Legal Podcasts

Over the winter break, I was able to catch up on many podcasts gathering cyberdust on my iPhone’s chips. With 2018 upon us, this may be a good time to review some of my favourite commuting companions and feel free to add your own recommendations in the comments below. In no particular order…

The Docket

Listening to Michael Spratt@mspratt and Emilie Taman @EmilieTaman chat about Canadian legal issues, their family and anything else that catches their attention is just like pulling up a chair into their family room. The tone is casual. The topics are timely and the banter is relaxed. Most importantly, Michael and Emilie are both experts in their fields who offer insight and genuine curiosity on every topic. I look forward to seeing new episodes on my device every few weeks. My only quibble is that the dialogue is not edited so I listen at 1.5x speed.

The Docket is the only Canadian legal podcast to make it on the Best Podcasts for Lawyers in 2017 list from FreshBooks.

Amicus

Dahlia Lithwick covers the US Supreme Court for Slate and interviews guests on key decisions. Dahlia was born and raised in Ottawa and moved to the US to attend Yale University. After law school, she clerked at the US Court of Appeal and she offers deep understanding and insight on both procedural questions of how the court operates and on the substantive issues in question. These episodes are well edited and extremely informative.

Canadian Immigration Podcast

Mark Holthe was a teacher before going to law school and his approach to his podcast is based on informing and educating listeners on our immigration system. (Full disclosure: I have been interviewed on Mark’s podcast once in 2016 and again in 2017.) Mark has invested ~$3,000 in audio equipment for a great sounding podcast. Each episode is a stand-alone Q&A with experts on various topics.

Stay Tuned with Preet

This is possibly my new favourite podcast. Preet Bharara served as former US Attorney for the Southern District of NY from 2009 to 2017 and now he is hosting a podcast. He starts off every episode with questions from his listeners that cover personal, political and legal topics. Then he interviews guests on various topics. He is extremely well prepared for each episode and engages the topics with a keen legal mind.

Borderlines

Vancouver immigration lawyers Peter Edelmann, Steven Meurrens and Deanna Okun-Nachoff focus on substantive immigration issues and government policies. (Full disclosure, Peter and I worked on the presentation for the 2017 CBA National Immigration Conference.) This podcast is great for in-depth analysis. I also greatly appreciate how each episode includes a guide so you can skip to sections you are interested in.

Judge John Hodgman

OK – I am including this comedy podcast simply because it is so much fun. John Hodgman (from the Daily Show, among other things) hands down “fake justice” to litigants (often lawyers) on diverse topics including whether homeowners should install a pool or how much time a spouse should chat at the grocery store.

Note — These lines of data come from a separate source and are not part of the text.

(* ===== verification/Physical.v ===== *)
(** * DataFusion's physical plan, as the translator reads it

    The planner's input is a DataFusion tree.  Its nodes and expressions are foreign: what is here is
    the fields the translator's accessors read off each kind, one constructor per kind it tells
    apart, and [OtherPlan]/[OtherExpr] for every kind it refuses by name.  What DataFusion computes
    rather than stores is the class [DataFusion]. *)
From stdpp Require Import strings.
From S2P Require Import Prelude Interval PlanIR PlanCommon.
Open Scope nat_scope.

(** ** Expressions *)
Inductive Operator :=
| OpEq | OpNotEq | OpLt | OpLtEq | OpGt | OpGtEq | OpPlus | OpMinus | OpMultiply | OpDivide
| OpModulo | OpAnd | OpOr | OpBitwiseAnd | OpBitwiseOr | OpBitwiseXor | OpBitwiseShiftLeft
| OpBitwiseShiftRight | OpStringConcat | OpIsDistinctFrom | OpIsNotDistinctFrom
| OpOther (op_name : string).
#[export] Instance Operator_eq_dec : EqDecision Operator.
Proof. solve_decision. Defined.

Inductive PhysicalExpr :=
| ColumnExpr (col_index : nat) (col_name : string)
| LiteralExpr (value : ScalarValue)
| BinaryExpr (lhs : PhysicalExpr) (op : Operator) (rhs : PhysicalExpr)
| NotExpr (arg : PhysicalExpr)
| IsNullExpr (arg : PhysicalExpr)
| IsNotNullExpr (arg : PhysicalExpr)
| NegativeExpr (arg : PhysicalExpr)
| CastExpr (arg : PhysicalExpr) (cast_type : DataType)
| LikeExpr (negated case_insensitive : bool) (arg pattern : PhysicalExpr)
| CaseExpr (comparand : option PhysicalExpr) (when_then_expr : list (PhysicalExpr * PhysicalExpr))
    (else_expr : option PhysicalExpr)
| InListExpr (arg : PhysicalExpr) (items : list PhysicalExpr) (negated : bool)
| ScalarFunctionExpr (fun_name : string) (args : list PhysicalExpr) (return_type : DataType)
    (fun_nullable : bool)
| OtherExpr (expr_display : string).

(** ** What hangs off a plan node *)
Definition ArrowSchema := list Field.

Record SortExpr := { sort_expr : PhysicalExpr; descending : bool; sort_nulls_first : bool }.

Inductive DfJoinSide := DfLeft | DfRight | DfNone.
#[export] Instance DfJoinSide_eq_dec : EqDecision DfJoinSide.
Proof. solve_decision. Defined.

Record ColumnIndex := { ci_index : nat; ci_side : DfJoinSide }.
Record JoinFilter :=
  { filter_expression : PhysicalExpr; column_indices : list ColumnIndex; filter_schema : ArrowSchema }.

Inductive Partitioning :=
| HashPartitioning (exprs : list PhysicalExpr) (partitions : nat)
| RoundRobinBatch (partitions : nat)
| UnknownPartitioning (partitions : nat).

Inductive AggregateMode := Partial | Final | FinalPartitioned | Single | SinglePartitioned.

(** An aggregate call: the function's name, whether it is DISTINCT, its arguments, what DataFusion
    declares its state and its result to be. *)
Record AggregateFunctionExpr :=
  { aggr_name : string; fun_of : string; is_distinct : bool; expressions : list PhysicalExpr;
    state_fields : result string (list Field); aggr_field : Field }.

Record PhysicalGroupBy :=
  { group_exprs : list (PhysicalExpr * string); null_expr : list (PhysicalExpr * string);
    groups : list (list bool); is_single : bool }.

(** A parquet scan's base configuration. *)
Record ParquetExec :=
  { file_groups : list (list string); scan_projection : option (list nat); file_schema : ArrowSchema;
    scan_limit : option N; scan_schema : ArrowSchema }.

(** ** Plan nodes *)
Inductive ExecutionPlan :=
| ParquetPlan (parquet : ParquetExec)
| FilterExec (schema : ArrowSchema) (predicate : PhysicalExpr) (projection : option (list nat))
    (input : ExecutionPlan)
| ProjectionExec (schema : ArrowSchema) (exprs : list (PhysicalExpr * string)) (input : ExecutionPlan)
| SortExec (schema : ArrowSchema) (ordering : list SortExpr) (fetch : option N) (input : ExecutionPlan)
| CoalesceBatchesExec (schema : ArrowSchema) (fetch : option N) (input : ExecutionPlan)
| GlobalLimitExec (schema : ArrowSchema) (skip : N) (fetch : option N) (input : ExecutionPlan)
| LocalLimitExec (schema : ArrowSchema) (fetch : N) (input : ExecutionPlan)
| AggregateExec (mode : AggregateMode) (schema : ArrowSchema) (group : PhysicalGroupBy)
    (aggr_expr : list AggregateFunctionExpr) (filter_expr : list (option PhysicalExpr))
    (input : ExecutionPlan)
| CrossJoinExec (schema : ArrowSchema) (lhs rhs : ExecutionPlan)
| NestedLoopJoinExec (schema : ArrowSchema) (join_type : JoinType) (filter : option JoinFilter)
    (projection : option (list nat)) (lhs rhs : ExecutionPlan)
| RepartitionExec (schema : ArrowSchema) (partitioning : Partitioning) (input : ExecutionPlan)
| CoalescePartitionsExec (schema : ArrowSchema) (input : ExecutionPlan)
| SortPreservingMergeExec (schema : ArrowSchema) (ordering : list SortExpr) (fetch : option N) (input : ExecutionPlan)
| HashJoinExec (schema : ArrowSchema) (join_type : JoinType) (on : list (PhysicalExpr * PhysicalExpr))
    (filter : option JoinFilter) (null_equals_null : bool) (projection : option (list nat))
    (lhs rhs : ExecutionPlan)
| UnionExec (schema : ArrowSchema) (inputs : list ExecutionPlan)
| InterleaveExec (schema : ArrowSchema) (inputs : list ExecutionPlan)
| WindowExec (window_name : string) (schema : ArrowSchema)
| EmptyExec (schema : ArrowSchema)
| PlaceholderRowExec (placeholder_name : string) (schema : ArrowSchema)
| OtherPlan (other_name : string) (schema : ArrowSchema).

(** [ExecutionPlan::schema]. *)
Definition plan_schema (p : ExecutionPlan) : ArrowSchema :=
  match p with
  | ParquetPlan parquet => scan_schema parquet
  | FilterExec s _ _ _ | ProjectionExec s _ _ | SortExec s _ _ _ | CoalesceBatchesExec s _ _
  | GlobalLimitExec s _ _ _ | LocalLimitExec s _ _ | AggregateExec _ s _ _ _ _ | CrossJoinExec s _ _
  | NestedLoopJoinExec s _ _ _ _ _ | RepartitionExec s _ _ | CoalescePartitionsExec s _
  | SortPreservingMergeExec s _ _ _ | HashJoinExec s _ _ _ _ _ _ _ | UnionExec s _
  | InterleaveExec s _ | WindowExec _ s | EmptyExec s | PlaceholderRowExec _ s | OtherPlan _ s => s
  end.

Definition plan_children (p : ExecutionPlan) : list ExecutionPlan :=
  match p with
  | ParquetPlan _ | WindowExec _ _ | EmptyExec _ | PlaceholderRowExec _ _ | OtherPlan _ _ => []
  | FilterExec _ _ _ i | ProjectionExec _ _ i | SortExec _ _ _ i | CoalesceBatchesExec _ _ i
  | GlobalLimitExec _ _ _ i | LocalLimitExec _ _ i | AggregateExec _ _ _ _ _ i | RepartitionExec _ _ i
  | CoalescePartitionsExec _ i | SortPreservingMergeExec _ _ _ i => [i]
  | CrossJoinExec _ l r | NestedLoopJoinExec _ _ _ _ l r | HashJoinExec _ _ _ _ _ _ l r => [l; r]
  | UnionExec _ inputs | InterleaveExec _ inputs => inputs
  end.

Fixpoint plan_size (p : ExecutionPlan) : nat :=
  match p with
  | ParquetPlan _ | WindowExec _ _ | EmptyExec _ | PlaceholderRowExec _ _ | OtherPlan _ _ => 1
  | FilterExec _ _ _ i | ProjectionExec _ _ i | SortExec _ _ _ i | CoalesceBatchesExec _ _ i
  | GlobalLimitExec _ _ _ i | LocalLimitExec _ _ i | AggregateExec _ _ _ _ _ i | RepartitionExec _ _ i
  | CoalescePartitionsExec _ i | SortPreservingMergeExec _ _ _ i => S (plan_size i)
  | CrossJoinExec _ l r | NestedLoopJoinExec _ _ _ _ l r | HashJoinExec _ _ _ _ _ _ l r =>
      S (plan_size l + plan_size r)
  | UnionExec _ inputs | InterleaveExec _ inputs => S (sum_list_with plan_size inputs)
  end.

(** An [AggregateExec] once it is known to be one. *)
Record AggregateNode :=
  { an_mode : AggregateMode; an_schema : ArrowSchema; an_group : PhysicalGroupBy;
    an_aggr : list AggregateFunctionExpr; an_filters : list (option PhysicalExpr); an_input : ExecutionPlan }.

Definition as_aggregate (p : ExecutionPlan) : option AggregateNode :=
  match p with
  | AggregateExec mode schema group aggr filters input =>
      Some {| an_mode := mode; an_schema := schema; an_group := group; an_aggr := aggr; an_filters := filters;
              an_input := input |}
  | _ => None
  end.

Definition plan_name (p : ExecutionPlan) : string :=
  match p with
  | ParquetPlan _ => "ParquetExec" | FilterExec _ _ _ _ => "FilterExec" | ProjectionExec _ _ _ => "ProjectionExec"
  | SortExec _ _ _ _ => "SortExec" | CoalesceBatchesExec _ _ _ => "CoalesceBatchesExec"
  | GlobalLimitExec _ _ _ _ => "GlobalLimitExec" | LocalLimitExec _ _ _ => "LocalLimitExec"
  | AggregateExec _ _ _ _ _ _ => "AggregateExec" | CrossJoinExec _ _ _ => "CrossJoinExec"
  | NestedLoopJoinExec _ _ _ _ _ _ => "NestedLoopJoinExec" | RepartitionExec _ _ _ => "RepartitionExec"
  | CoalescePartitionsExec _ _ => "CoalescePartitionsExec"
  | SortPreservingMergeExec _ _ _ _ => "SortPreservingMergeExec"
  | HashJoinExec _ _ _ _ _ _ _ _ => "HashJoinExec" | UnionExec _ _ => "UnionExec"
  | InterleaveExec _ _ => "InterleaveExec" | EmptyExec _ => "EmptyExec"
  | WindowExec name _ | PlaceholderRowExec name _ | OtherPlan name _ => name
  end.

Lemma plan_size_children p : plan_size p = S (sum_list_with plan_size (plan_children p)).
Proof. destruct p; cbn; lia. Qed.

Lemma plan_size_child p c : c ∈ plan_children p -> plan_size c < plan_size p.
Proof.
  intros Hc. rewrite (plan_size_children p).
  pose proof (sum_list_with_in c plan_size (plan_children p) Hc). lia.
Qed.

(** ** What DataFusion answers, and what a file holds *)

(** A parquet file's footer: its columns' names and, per row group, its rows and per column chunk
    its uncompressed size and its statistics, if any, with the NULL count they carry, if any. *)
Record ColumnChunk := { uncompressed_size : Z; statistics : option (option N) }.
Record RowGroup := { group_rows : N; chunks : list ColumnChunk }.
Record ParquetFile := { file_columns : list string; row_groups : list RowGroup }.

Class DataFusion := {
  (** [PhysicalExpr::data_type] against a schema. *)
  expr_data_type : PhysicalExpr -> ArrowSchema -> result string DataType;
  (** [ScalarValue::try_from(&DataType)]: the typed NULL. *)
  typed_null : DataType -> result string ScalarValue;
  (** [Aggregate::grouping_id_type]. *)
  grouping_id_type : nat -> DataType;
  (** The file behind a path, or why it does not open. *)
  open_parquet : string -> result string ParquetFile;
  (** [ParquetExec::predicate] through [PruningPredicate::prune] over the groups' statistics: a flag per
      group, [false] where it can match nothing.  [None]: nothing was pushed down, or it cannot prune. *)
  prune : ParquetExec -> list RowGroup -> option (list bool);
  (** [FunctionRegistry::udf] with [ScalarFunctionExpr::new]: the session's function of that name. *)
  registered : string -> list PhysicalExpr -> DataType -> result string PhysicalExpr;
  (** [split_conjunction]: the conjuncts of a predicate. *)
  split_conjunction : PhysicalExpr -> list PhysicalExpr;
  (** [PartialEq] of two expressions. *)
  same_expr : PhysicalExpr -> PhysicalExpr -> bool;
  (** [CaseExpr::try_new]. *)
  case_try_new : option PhysicalExpr -> list (PhysicalExpr * PhysicalExpr) -> option PhysicalExpr ->
    result string PhysicalExpr }.

Definition INTERNAL_GROUPING_ID : string := "__grouping_id".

Feel free to add links and descriptions to your favourite podcasts in the comments. I am constantly chatting with friends and discovering new content for my commute.

Comments

  1. Great list! Might I add the brilliant legal podcast More Perfect. It’s a project by RadioLab and highlights important cases from the US Supreme Court.

  2. “Oral Argument” is a podcast by two University of Georgia law professors, Christian Turner and Joe Miller. They often have guests on – usually other legal scholars – to discuss their research, but Joe and Christian sometimes just chat with each other about current legal (and related) topics. The tone is informal, the hosts are very smart, and the banter is often funny (often, but not always – sometimes you may find yourself doubling the playback speed on your podcast app). The focus is exclusively on American law, but often the discussion is about “big” legal ideas that are equally relevant to the Canadian legal community.

  3. The Docket is one of the best and so is Preet Bharara. Thank you for the well defined list, Alastair Clarke.